:: INSTRUCTIONS TO FOLLOW ::
Gather each line in the entries that includes the string "BandlePayload".

========

(* ===== verification/Message.v ===== *)
(** The protocol messages of [include/message_queue.h]: the message types, the
    payload body, the descriptor a ring slot holds in coherent memory and the
    message that joins them.  [wire] is what a message means to a receiver: the
    slot number, the reserved byte and the bytes of [data] past the key and the
    value are not transmitted. *)
From S2P Require Import Prelude.

Definition kMaxBandleNodes : Z := 3.
Definition kBandleRingCapacity : Z := 32768.
Definition kMaxValueBytes : Z := 1088.
Definition kCompletionSlots : Z := Z.shiftl 1 16.

(** [enum class BandleMsgType : uint8_t]. *)
Inductive BandleMsgType := PROPOSAL | P1 | P2 | DECIDE.

#[export] Instance BandleMsgType_eq_dec : EqDecision BandleMsgType.
Proof. solve_decision. Defined.

(** [struct BandlePayload]. *)
Record BandlePayload := {
  p_seq : Z;
  p_round : Z;
  p_sender : Z;
  p_proposer : Z;
  p_client_req_id : Z;
  p_start_tsc : Z;
  p_value : Z;
  p_promise : Z;
  p_op : ascii;
  p_reserved0 : Z;
  p_key_len : Z;
  p_value_len : Z;
  p_data : bytes
}.

(** [struct BandleDescriptor]. *)
Record BandleDescriptor := {
  d_slot_seq : Z;
  d_type : BandleMsgType;
  d_seq : Z;
  d_round : Z;
  d_sender : Z;
  d_proposer : Z;
  d_client_req_id : Z;
  d_start_tsc : Z;
  d_value : Z;
  d_promise : Z;
  d_op : ascii;
  d_reserved0 : Z;
  d_key_len : Z;
  d_value_len : Z
}.

(** [struct BandleMessage]. *)
Record BandleMessage := {
  m_slot_seq : Z;
  m_type : BandleMsgType;
  m_body : BandlePayload
}.

Definition zero_byte : ascii := Ascii.zero.
Definition zero_data : bytes := replicate (Z.to_nat kMaxValueBytes) zero_byte.

(** [BandlePayload{}] and [BandleMessage{}]: the default member values over
    zeroed storage. *)
Definition default_payload : BandlePayload := {|
  p_seq := 0; p_round := 1; p_sender := 0; p_proposer := 0; p_client_req_id := 0;
  p_start_tsc := 0; p_value := 1; p_promise := 0; p_op := "N"; p_reserved0 := 0;
  p_key_len := 0; p_value_len := 0; p_data := zero_data |}.

Definition default_message : BandleMessage :=
  {| m_slot_seq := 0; m_type := PROPOSAL; m_body := default_payload |}.

(** A descriptor of the shared state cleared by node 1 ([memset] to zero); its
    type byte is no enumerator and is never interpreted, because its slot
    number is 0. *)
Definition zero_descriptor : BandleDescriptor := {|
  d_slot_seq := 0; d_type := PROPOSAL; d_seq := 0; d_round := 0; d_sender := 0;
  d_proposer := 0; d_client_req_id := 0; d_start_tsc := 0; d_value := 0; d_promise := 0;
  d_op := zero_byte; d_reserved0 := 0; d_key_len := 0; d_value_len := 0 |}.

(** The 64-bit sum of the two lengths. *)
Definition payload_bytes (b : BandlePayload) : Z := p_key_len b +₆₄ p_value_len b.
Definition descriptor_bytes (d : BandleDescriptor) : Z := d_key_len d +₆₄ d_value_len d.

(** The descriptor [push] and [write_batch_at] build from a message. *)
Definition descriptor_of (slot_seq : Z) (msg : BandleMessage) : BandleDescriptor :=
  let b := m_body msg in {|
  d_slot_seq := slot_seq;
  d_type := m_type msg;
  d_seq := p_seq b;
  d_round := p_round b;
  d_sender := p_sender b;
  d_proposer := p_proposer b;
  d_client_req_id := p_client_req_id b;
  d_start_tsc := p_start_tsc b;
  d_value := p_value b;
  d_promise := p_promise b;
  d_op := p_op b;
  d_reserved0 := 0;
  d_key_len := p_key_len b;
  d_value_len := p_value_len b |}.

(** The fields [read_slot_descriptor] copies into [out]. *)
Definition fill_from_descriptor (d : BandleDescriptor) (out : BandleMessage) : BandleMessage := {|
  m_slot_seq := d_slot_seq d;
  m_type := d_type d;
  m_body := {|
    p_seq := d_seq d;
    p_round := d_round d;
    p_sender := d_sender d;
    p_proposer := d_proposer d;
    p_client_req_id := d_client_req_id d;
    p_start_tsc := d_start_tsc d;
    p_value := d_value d;
    p_promise := d_promise d;
    p_op := d_op d;
    p_reserved0 := p_reserved0 (m_body out);
    p_key_len := d_key_len d;
    p_value_len := d_value_len d;
    p_data := p_data (m_body out) |} |}.

(** [body.data] replaced. *)
Definition set_data (data : bytes) (m : BandleMessage) : BandleMessage :=
  let b := m_body m in {|
  m_slot_seq := m_slot_seq m;
  m_type := m_type m;
  m_body := {|
    p_seq := p_seq b; p_round := p_round b; p_sender := p_sender b;
    p_proposer := p_proposer b; p_client_req_id := p_client_req_id b;
    p_start_tsc := p_start_tsc b; p_value := p_value b; p_promise := p_promise b;
    p_op := p_op b; p_reserved0 := p_reserved0 b; p_key_len := p_key_len b;
    p_value_len := p_value_len b; p_data := data |} |}.

(** ** What a receiver sees of a message *)
Definition wire_data (m : BandleMessage) : bytes :=
  take (Z.to_nat (payload_bytes (m_body m))) (p_data (m_body m)).

Definition wire (m : BandleMessage) : BandleMessage :=
  let b := m_body m in {|
  m_slot_seq := 0;
  m_type := m_type m;
  m_body := {|
    p_seq := p_seq b; p_round := p_round b; p_sender := p_sender b;
    p_proposer := p_proposer b; p_client_req_id := p_client_req_id b;
    p_start_tsc := p_start_tsc b; p_value := p_value b; p_promise := p_promise b;
    p_op := p_op b; p_reserved0 := 0; p_key_len := p_key_len b;
    p_value_len := p_value_len b; p_data := wire_data m |} |}.

(** Messages equal up to what is not transmitted. *)
#[export] Instance message_equiv : Equiv BandleMessage := fun m1 m2 => wire m1 = wire m2.

#[export] Instance message_equivalence : Equivalence (≡@{BandleMessage}).
Proof. split; unfold equiv, message_equiv; congruence. Qed.

#[export] Instance wire_proper : Proper ((≡) ==> (=)) wire.
Proof. by intros m1 m2. Qed.

Lemma wire_wire m : wire (wire m) = wire m.
Proof. unfold wire, wire_data. cbn. by rewrite take_take, Nat.min_id. Qed.

Lemma wire_equiv m : wire m ≡ m.
Proof. apply wire_wire. Qed.

(** A message that fits a slot, with its whole [data] buffer. *)
Record message_ok (m : BandleMessage) : Prop := {
  ok_key_len : 0 ≤ p_key_len (m_body m) < 2 ^ 32;
  ok_value_len : 0 ≤ p_value_len (m_body m) < 2 ^ 32;
  ok_data : length (p_data (m_body m)) = Z.to_nat kMaxValueBytes
}.

Lemma payload_bytes_exact m : message_ok m →
  payload_bytes (m_body m) = p_key_len (m_body m) + p_value_len (m_body m).
Proof. intros [? ? _]. apply w64_small. unfold is_u64. lia. Qed.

========

:: WRITTEN ANSWER ::
(** [struct BandlePayload]. *)
Record BandlePayload := {
  m_body : BandlePayload
(** [BandlePayload{}] and [BandleMessage{}]: the default member values over
Definition default_payload : BandlePayload := {|
Definition payload_bytes (b : BandlePayload) : Z := p_key_len b +₆₄ p_value_len b.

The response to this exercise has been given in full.